(Supplied records Opens)

(** C10: [setup_environments] sets the four object-storage variables to
    their configured values and changes nothing else: no other
    variable, not the filesystem, and it emits nothing. *)
Theorem setup_environments_frame cfg (w : World os) :
  let r := setup_environments os cfg w in
  result r = Ok tt
  /\ emitted r = []
  /\ fs (final r) = fs w
  /\ environ (final r) !! "S3_KEY" = Some (S3_KEY cfg)
  /\ environ (final r) !! "S3_SECRET" = Some (S3_SECRET cfg)
  /\ environ (final r) !! "S3_BUCKET" = Some (S3_BUCKET cfg)
  /\ environ (final r) !! "S3_REGION" = Some (S3_REGION cfg)
  /\ forall k : string,
      k ∉ ["S3_KEY"; "S3_SECRET"; "S3_BUCKET"; "S3_REGION"] ->
      environ (final r) !! k = environ w !! k.
Proof.
  cbv zeta. rewrite setup_environments_environ.
  split; [reflexivity|]. split; [reflexivity|]. split; [reflexivity|].
  split; [now simplify_map_eq|]. split; [now simplify_map_eq|].
  split; [now simplify_map_eq|]. split; [now simplify_map_eq|].
  intros k Hk.
  rewrite !lookup_insert_ne; [reflexivity | | | |];
    intros <-; apply Hk; set_solver.
Qed.

End Credentials.

(* ===================================================================== *)
(** * Paths *)
(* ===================================================================== *)

Section PathFacts.

Lemma app_String c (a b : string) : String c a +:+ b = String c (a +:+ b).
Proof. reflexivity. Qed.

Lemma app_empty_r (a : string) : a +:+ "" = a.
Proof. induction a as [|c a IH]; [reflexivity|]. now rewrite app_String, IH. Qed.
(** * HashCap: the search engine of [hash_bruteforcer.py]

    A shallow embedding of the hash provider ([get_hash],
    [load_custom_hash_function]), of the three search workers
    ([BruteForceWorker], [DictionaryBruteForceWorker], [RainbowTableWorker])
    and of the job validation done by [HashBruteForcer.start_bruteforce],
    of the slots of the window that the signals of a worker reach, and of
    the command line ([bruteforce_cli], [dictionary_cli], [rainbow_cli],
    [main]), followed by the properties established about them.

    Conventions of the model.
    - A Python [str] is a [string]; its characters are the code points
      0..255, with [lower], [strip] and [isspace] as Python defines them on
      that range.
    - The module [hashlib], the interpreter that loads user code and the
      file system are outside the program: they are parameters.
    - Exceptions are explicit ([exc]); only subclasses of [Exception] are
      modelled, which is what the handlers of the source catch.  A
      user-supplied hash function is thus taken to return or to raise an
      [Exception]: one that leaves the interpreter ([SystemExit]) or does
      not terminate is outside the model, and no statement below speaks of
      it.
    - The flag [self.running] is cleared by another thread; a run is
      parameterised by the number of reads of the flag that still see [True].
    - [tried / total] is a binary64 division in the source; the rounding
      function is a parameter [RN] of the model, and [binary64] is the
      rounding of Python's floats. *)

From Stdlib Require Import List String Ascii Bool Arith ZArith QArith Lia.
From Stdlib Require Import DecimalString Sorted Floats.
Import ListNotations.

Local Open Scope string_scope.
Local Open Scope Z_scope.
Local Open Scope list_scope.

(** ** Python strings *)

Module Str.

(** [str.lower] on one code point: A-Z and the Latin-1 capitals. *)
Definition lower_char (c : ascii) : ascii :=
  let n := N_of_ascii c in
  if ((65 <=? n) && (n <=? 90) ||
      (192 <=? n) && (n <=? 222) && negb (n =? 215))%N
  then ascii_of_N (n + 32) else c.

Fixpoint lower (s : string) : string :=
  match s with
  | EmptyString => EmptyString
  | String c r => String (lower_char c) (lower r)
  end.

(Supplied records Closes)

# Work order:
Stopping at the line containing "Lemma app_empty_r (a", please repeat exactly every line from the very start of the entries, that line included, and nothing more.

# Answer to this exercise:
(** C10: [setup_environments] sets the four object-storage variables to
    their configured values and changes nothing else: no other
    variable, not the filesystem, and it emits nothing. *)
Theorem setup_environments_frame cfg (w : World os) :
  let r := setup_environments os cfg w in
  result r = Ok tt
  /\ emitted r = []
  /\ fs (final r) = fs w
  /\ environ (final r) !! "S3_KEY" = Some (S3_KEY cfg)
  /\ environ (final r) !! "S3_SECRET" = Some (S3_SECRET cfg)
  /\ environ (final r) !! "S3_BUCKET" = Some (S3_BUCKET cfg)
  /\ environ (final r) !! "S3_REGION" = Some (S3_REGION cfg)
  /\ forall k : string,
      k ∉ ["S3_KEY"; "S3_SECRET"; "S3_BUCKET"; "S3_REGION"] ->
      environ (final r) !! k = environ w !! k.
Proof.
  cbv zeta. rewrite setup_environments_environ.
  split; [reflexivity|]. split; [reflexivity|]. split; [reflexivity|].
  split; [now simplify_map_eq|]. split; [now simplify_map_eq|].
  split; [now simplify_map_eq|]. split; [now simplify_map_eq|].
  intros k Hk.
  rewrite !lookup_insert_ne; [reflexivity | | | |];
    intros <-; apply Hk; set_solver.
Qed.

End Credentials.

(* ===================================================================== *)
(** * Paths *)
(* ===================================================================== *)

Section PathFacts.

Lemma app_String c (a b : string) : String c a +:+ b = String c (a +:+ b).
Proof. reflexivity. Qed.

Lemma app_empty_r (a : string) : a +:+ "" = a.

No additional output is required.